Turbulent flow in a 90° bend
The flows in pipe (straight, bent …) are involved in many industrial processes such as heat exchangers and cooling systems, piping etc. Experimentally this type of flow was largely studied in the 1980s in rectangular pipe (pressure loss measurements, velocity fields with Pitot tube …). In 1998 Sudo et al [1] carried out a study on the turbulent flow in a 90 ° elbow of cylindrical section. For this article we will try to compare the experimental results of Sudo with those obtained with the simpleFoam solver of OpenFOAM®. This article aims to illustrate the possibilities of open-source tools for all stages of the modeling process, namely:
- Salome for the creation of the 3D model of the elbow
- BlockMesh and SnappyHexMesh for hexahedral and cartesian mesh
- OpenFOAM® for the resolution of the numerical model (turbulent incompressible solver in steady-state: simpleFoam)

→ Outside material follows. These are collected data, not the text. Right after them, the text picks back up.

Lemma tk_restoreDir fuel : ∀ c p, Forall normal p → t_keeps p (restoreDir h fuel c p).
Proof.
  induction fuel as [|fuel IH]; intros c p Hp; cbn [restoreDir]; [apply tk_fail|]. apply tk_bind; [apply tk_load|]. intros d.
  apply tk_bind; [apply tk_entries; [done|]|].
  - intros c' x Hx. apply IH. apply Forall_app. split; [done|by apply Forall_singleton].
  - intros n. apply tk_bind; [by apply tk_try, tk_sys, keeps_Restore|]. intros; apply tk_ret.
Qed.

(** [C19] Restoring is confined. Whatever the blob store serves for a cap (directories
    are untrusted: any names, any nesting), and whichever system calls fail, restoring
    it to a path changes nothing outside that path, except that directories above
    it may appear, as long as no link is involved: none on the disk and none among
    the files of the tree. *)
Theorem restore_confined fuel root dest o : Forall normal dest → links_free (os_fs o) →
  same_outside dest (os_fs o) (os_fs (dk_os (restoreTree h fuel root dest (mkDesk o w)).1)).
Proof.
  intros Hn Hl. enough (t_keeps dest (restoreTree h fuel root dest)) as H by (by apply (H (mkDesk o w))).
  unfold restoreTree. case_decide; [apply tk_fail|]. apply tk_bind; [apply tk_sys, keeps_MkdirAll; [done|apply prefix_self]|]. intros _. by apply tk_restoreDir.
Qed.
End confined.

(** ** Examples *)

Definition ex_host : Host := mkHost (λ i, mkCall false (Z.of_nat i) 0 []) 0 0 18 (λ _, 4096) (λ _, "").
Definition ex_attr (perm : Z) : Attr := new_attr ex_host (mkCall false 0 0 []) perm.

(** A directory "s" with a file "f" and a link "l" to it. *)
Definition ex_disk : FS :=
  <[["s"] := mkNode (ex_attr 493) BDir]> (<[["s"; "f"] := mkNode (ex_attr 420) (BFile ex_data)]>
  (<[["s"; "l"] := mkNode (ex_attr 420) (BLink "f")]> ∅)).

Lemma ex_disk_cases (P : path → node → Prop) :
  P ["s"] (mkNode (ex_attr 493) BDir) → P ["s"; "f"] (mkNode (ex_attr 420) (BFile ex_data)) → P ["s"; "l"] (mkNode (ex_attr 420) (BLink "f")) →
  ∀ q n, ex_disk !! q = Some n → P q n.
Proof.
  intros H1 H2 H3 q n. unfold ex_disk. intros [[<- <-]|[_ [[<- <-]|[_ [[<- <-]|[_ H]]%lookup_insert_Some]]%lookup_insert_Some]]%lookup_insert_Some; done.
Qed.

Lemma ex_fs_ok : fs_ok ex_disk.
Proof.
  split.
  - apply ex_disk_cases; repeat constructor; try discriminate; reflexivity.
  - intros q c n Hq Hne. remember (q ++ [c]) as p eqn:Ep. revert p n Hq Ep.
    refine (ex_disk_cases _ _ _ _); intros Ep; (destruct q as [|a [|b [|e q]]]; [done| | |]; simplify_list_eq; reflexivity).
  - intros n Hq. remember ([] : path) as p eqn:Ep. revert p n Hq Ep. refine (ex_disk_cases _ _ _ _); done.
  - apply ex_disk_cases; vm_compute; split; congruence.
  - apply ex_disk_cases; done.
Qed.

Lemma ex_storable : @storable ex_dj ex_cfg ex_host ex_disk ["s"] 2.
Proof.
  assert (∀ x, x ∈ [ex_data; str_bytes "f"] → sized ex_cfg x) as Hs.
  { intros x [->|[->|?%elem_of_nil]%elem_of_cons]%elem_of_cons; [| |done]; refine (conj _ (conj _ _)); vm_compute; [reflexivity|reflexivity|discriminate|reflexivity|reflexivity|discriminate]. }
  split; [exact ex_fs_ok|by eexists|done| | | | | |].
  - intros rel nd _. apply Forall_forall. intros x _. apply ex_utf8.
  - apply ex_disk_cases; [exact I|apply Hs; left|apply Hs; right; left].
  - intros. apply ex_meta_utf8.
  - intros p nd q m _ _ _. revert q m. by apply ex_disk_cases.
  - intros rel [nd Hr]. remember (["s"] ++ rel) as p eqn:Ep. revert p nd Hr Ep. refine (ex_disk_cases _ _ _ _); intros Ep; simplify_list_eq; simpl; lia.
  - intros q name nd Hr. remember (q ++ [name]) as p eqn:Ep. revert p nd Hr Ep. refine (ex_disk_cases _ _ _ _); intros Ep;
      apply (f_equal last) in Ep; rewrite last_snoc in Ep; injection Ep as <-; reflexivity.
Qed.

Lemma ex_way fs x : way fs [x].
Proof.
  intros [|y k] Hk Hne H0; [done|]. pose proof (prefix_cons_inv_2 _ _ _ _ Hk) as ->%prefix_nil_inv. apply prefix_cons_inv_1 in Hk. by subst.
Qed.
Lemma ex_dest : Forall normal ["d"].
Proof. by repeat constructor. Qed.

#[local] Strategy 100 [storeTree].

Definition ex_stored : Desk (Vault Mem.MemStore) * result tree_err (ReadCap * Z) :=
  @storeTree mod_sha ex_dj ex_fj _ ex_blobs ex_host ex_cfg 2 ["s"] (mkDesk (mkOS ex_disk 0) ex_vault).

Lemma ex_stored_clean : ex_clean (dk_blobs ex_stored.1).
Proof. apply is_clean_ok. vm_compute. reflexivity. Qed.

Lemma tree_roundtrip_witness : ∃ root files o3 count, ex_stored.2 = Ok (root, files) ∧
  @restoreTree ex_dj ex_fj _ ex_blobs ex_host 2 root ["d"] (mkDesk (mkOS ∅ 0) (dk_blobs ex_stored.1)) = (mkDesk o3 (dk_blobs ex_stored.1), Ok count) ∧
  body_at (os_fs o3) ["d"; "f"] = Some (BFile ex_data) ∧ body_at (os_fs o3) ["d"; "l"] = Some (BLink "f").
Proof.
  destruct (@tree_roundtrip mod_sha ex_dj ex_fj _ ex_blobs ex_cfg ex_vok ex_clean ex_holds ex_laws ex_host ex_host ex_disk ["s"] 2 (mkOS ex_disk 0) ex_vault
    ex_stored.1 ex_stored.2) as (root & files & E & _ & Hok & Hr);
    [done|done|exact ex_storable|reflexivity|done|exact ex_vault_ok|exact (surjective_pairing ex_stored)|exact ex_stored_clean|].
  destruct (Hr (dk_blobs ex_stored.1) (mkOS ∅ 0) ["d"]) as (o3 & count & Ec & Hin & _).
  - exact (conj Hok (λ p ref x Hh, Hh)).
  - exact ex_dest.
  - discriminate.
  - apply ex_way.
  - reflexivity.
  - exists root, files, o3, count. split; [exact E|]. split; [exact Ec|]. split; [exact (Hin ["f"])|exact (Hin ["l"])].
Defined.

(** A host on which the seventh system call fails. *)
Definition ex_failing : Host := mkHost (λ i, mkCall (bool_decide (i = 7%nat)) (Z.of_nat i) 0 []) 0 0 18 (λ _, 4096) (λ _, "").


(** A store that serves the same directory for every cap: it contains itself under
    the name "x". *)
Definition ex_loop : DirManifest := mkDir zeroMeta [mkEntry "x" (mkCap KindDir (replicate 32 Byte.x01) false 2 1 []) (bareStat KindDir)].
Definition ex_loop_data : bytes := match @EncodeDir (@dir_json ex_dj) ex_loop with Ok x => x | Err _ => [] end.
Definition ex_loop_blobs : Blobs unit := {| blob_put _ _ w := (w, Err PCompress); blob_get _ _ _ := Ok ex_loop_data |}.

Lemma ex_loop_nolink c m : @LoadFileManifest ex_dj ex_fj _ ex_loop_blobs c tt = Ok m → IsSymlink (fm_Meta m) = false.
Proof.
  assert (is_ok (@DecodeFileManifest (@file_json ex_dj ex_fj) ex_loop_data) = false) as Hd by (by vm_compute).
  unfold LoadFileManifest, getBlob. case_decide as Hk; [done|]. intros H. exfalso.
  change (@DecodeFileManifest (@file_json ex_dj ex_fj) ex_loop_data = Ok m) in H. by rewrite H in Hd.
Qed.

Definition ex_plain_disk : FS := <[["a"] := mkNode (ex_attr 420) (BFile ex_data)]> ∅.
Lemma ex_plain_links : links_free ex_plain_disk.
Proof. intros q n; unfold ex_plain_disk; intros [[_ <-]|[_ H]]%lookup_insert_Some; [reflexivity|done]. Qed.

Lemma restore_confined_witness :
  same_outside ["d"] ex_plain_disk
    (os_fs (dk_os (@restoreTree ex_dj ex_fj _ ex_loop_blobs ex_host 3 (mkCap KindDir [] false 2 1 []) ["d"] (mkDesk (mkOS ex_plain_disk 0) tt)).1)).
Proof.
  apply (@restore_confined ex_dj ex_fj unit ex_loop_blobs ex_host tt ex_loop_nolink 3 (mkCap KindDir [] false 2 1 []) ["d"] (mkOS ex_plain_disk 0)).
  - exact ex_dest.
  - exact ex_plain_links.
Defined.

(** The two entries are both named "x": a link out of the destination, and a
    directory with a file "f". *)
Definition ex_link_man : FileManifest :=
  mkFile "x" ex_cfg 0 (mkMeta (fi_Mode (mkNode (ex_attr 420) (BLink ""))) 0 0 0 0 0 0 0 "" "/o" ∅ [] []) [].
Definition ex_linked : Vault Mem.MemStore * result manifest_err ReadCap := @StoreFileManifest ex_dj ex_fj _ ex_blobs ex_cfg ex_link_man ex_fstored.1.
Definition ex_twice : DirManifest :=
  mkDir zeroMeta [mkEntry "x" (cap_of ex_linked.2) (bareStat KindFile); mkEntry "x" ex_froot (bareStat KindDir)].
Definition ex_hostile : Vault Mem.MemStore * result manifest_err ReadCap := @StoreDir ex_dj _ ex_blobs ex_cfg ex_twice ex_linked.1.
Definition ex_victim : FS := <[["o"] := mkNode (ex_attr 493) BDir]> ∅.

- Paraview and Python for post-processing
Experimentally, Sudo et al measured the vertical and horizontal distribution of the velocity field (longitudinal component) at different positions of the flow (upstream of the elbow, at the elbow and downstream of the elbow). Measurements were obtained using a hot-wire anemometer. It should be noted that the Reynolds stress distribution has also been measured.
References
[1] : K. Sudo, M. Sumida, H. Hibara – Experimental investigation on turbulent flow in a circular-sectioned 90-degree bend. Experiments in Fluids 25 (1998) 42—49 ( Springer-Verlag 1998 )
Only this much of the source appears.